Stromausfall im Süden - 2250 Haushalte betroffen

Ursache unklar

2250 Haushalte in den Stadtteilen Holzen, Höchsten, Syburg und Bittermark mussten am Mittwoch für mehr als eine Stunde ohne Strom auskommen. Das bestätigte Netzbetreiber Donetz auf Anfrage unserer Redaktion. Inzwischen sind alle Haushalte wieder ans Stromnetz angeschlossen.

DORTMUND

, 02.03.2016 / Lesedauer: 2 min
Stromausfall im Süden - 2250 Haushalte betroffen

Die DEW21-Zentrale am Ostwall.

Aktualisierung 15.39 Uhr: Alle Haushalte wieder angeschlossen

Wie Netzbetreiber Donetz vor wenigen Minuten mitgeteilt hat, sind inzwischen alle Haushalte wieder am Stromnetz. "Um 14.42 Uhr war der Stromausfall komplett behoben", so Donetz-Sprecherin Gabi Dobovisek. Neben den Stadtteilen Holzen, Höchsten und Syburg seien auch Teile der Bittermark betroffen gewesen. 
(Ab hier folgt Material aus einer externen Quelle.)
Definition mover_control (p : Progress) (endpoint : SocketAddr) (observed : ObservedBinding) (now : Z)
    (preview : DataPreview) (plain : bytes) : VM Progress :=
  control ←ok result (control_parse plain) else mret p;
  v ← look;
  transition ←ok result (preview_protected mgr (mv_manager v) observed now (mv_world v) plain
                           (data_into_replay_proof preview)) else mret p;
  reply ←ok result (response_for mgr transition (mv_manager v)) else mret p;
  _u ←ok mover_commit mgr id now transition else mret p;
  (match reply with
   | Some reply =>
       l ← sysm (lift_err Mobility (control_encode reply));
       mover_send_locs candidate_socket l (new o) (opt_peer_loc o) endpoint
   | None => mret ()
   end) ;;
  if is_result 1 control then
    assign (λ v, set_mv_server (server_promote_local_loc (st_local_loc (mv_manager v)) (mv_server v), mv_world v) v) ;;
    mret (mkProgress endpoint (pg_retry p) true (pg_post p))
  else mret p.

Definition mover_packet (p : Progress) (incoming : bytes) (endpoint : SocketAddr) (now : Z) : VM (Progress + option Progress) :=
  u ← sysm (try (binding endpoint selector));
  preview ←ok mover_server (server_preview_data_with_locs incoming [opt_peer_loc o] [new o] now)
    else mret (inl p);
  v ← look;
  plain ←ok result (data_plaintext (mv_world v) preview) else mret (inl p);
  if starts_with_magic plain then
    p ← mover_control p endpoint (Udp u) now preview plain; mret (inl p)
  else if negb (counts_post_move_packet (pg_promoted p) endpoint (pg_target p)) then mret (inl p) else
  payload ← mover_server_try (server_commit_data preview now);
  output ← mover_server_try (server_send_data id payload);
  sysm (send candidate_socket output (pg_target p)) ;;
  let p := mkProgress (pg_target p) (pg_retry p) (pg_promoted p) (sat_add (pg_post p) 1) in
  match plan with
  | None => if expected_post_move o <=? pg_post p then mover_finish else mret (inl p)
  | Some stream =>
      t ← sysm monotonic_ns;
      if (end_ns stream <=? t) && enough p then mover_finish else mret (inl p)
  end.

Definition mover_pass (p : Progress) : VM (Progress + option Progress) :=
  now_ns ← sysm monotonic_ns;
  t ← now;
  if negb ((t <? deadline) || match plan with Some s => now_ns <? end_ns s | None => false end)
  then mret (inr (Some p)) else
  if ended now_ns && enough p then mover_finish else
  t ← sysm (now_ms started);
  _u ← mover_manager (expire mgr t);
  late ← (if pg_promoted p then mret false else t ← now; mret (proof_deadline <=? t));
  if late : bool then fail (Session SessionError.Timeout) else
  p ← mover_retry p;
  go_on ← (if pg_promoted p && bool_decide (mode o = Mbb) then mover_grace p t else mret true);
  if negb go_on then mret (inl p) else
  if ended now_ns && enough p then mover_finish else
  d ← attempt (sysm (receive candidate_socket (millis 20) (budget o)));
  match d with
  | inr (incoming, endpoint) => mover_packet p incoming endpoint t
  | inl (Failed (Session SessionError.Timeout)) =>
      if ended now_ns && enough p then mover_finish else mret (inl p)
  | inl e => throw e
  end.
Die Ursache des Stromausfalls sei noch nicht abschließend geklärt, man gehe aber von einem defekten Kabel aus, das nun ausgetauscht werde, sagte Gabi Dobovisek. 

Aktualisierung 14.59 Uhr: Holzen ist wieder am Netz 

Gute Nachrichten für die Anwohner in Holzen: Laut Donetz-Sprecherin Gabi Dobovisek ist der Stadtteil seit kurz nach 14 Uhr wieder am Netz, knapp 40 Minuten waren dort 1200 Haushalte ohne Strom. "Inzwischen konnten wir auch einige Haushalte in Höchsten wieder versorgen, um den Rest kümmern wir uns noch", so Dobovisek weiter. Zur Ursache des Unfalls gibt es bislang keine Neuigkeiten.

Erste Meldung 14.13 Uhr: Techniker sind informiert

"Seit 13.20 Uhr gibt es einen Stromausfall in den Stadtteilen Holzen, Höchsten und Syburg. Etwa 2250 Haushalte sind davon betroffen", sagte Donetz-Sprecherin Gabi Dobovisek auf Nachfrage unserer Redaktion. Gut für die Anwohner: Die Techniker des Versorgers kümmern sich bereits um das Problem. 

Die Ursache für den Stromausfall ist bislang unklar. "Durch Umschaltungen im Netz versuchen wir aktuell die betroffenen Haushalte wieder anzuschließen", so Gabi Dobovisek.

Wir berichten weiter.

Die "Dortmunder Netz GmbH" ist eine Tochtergesellschaft von DEW21.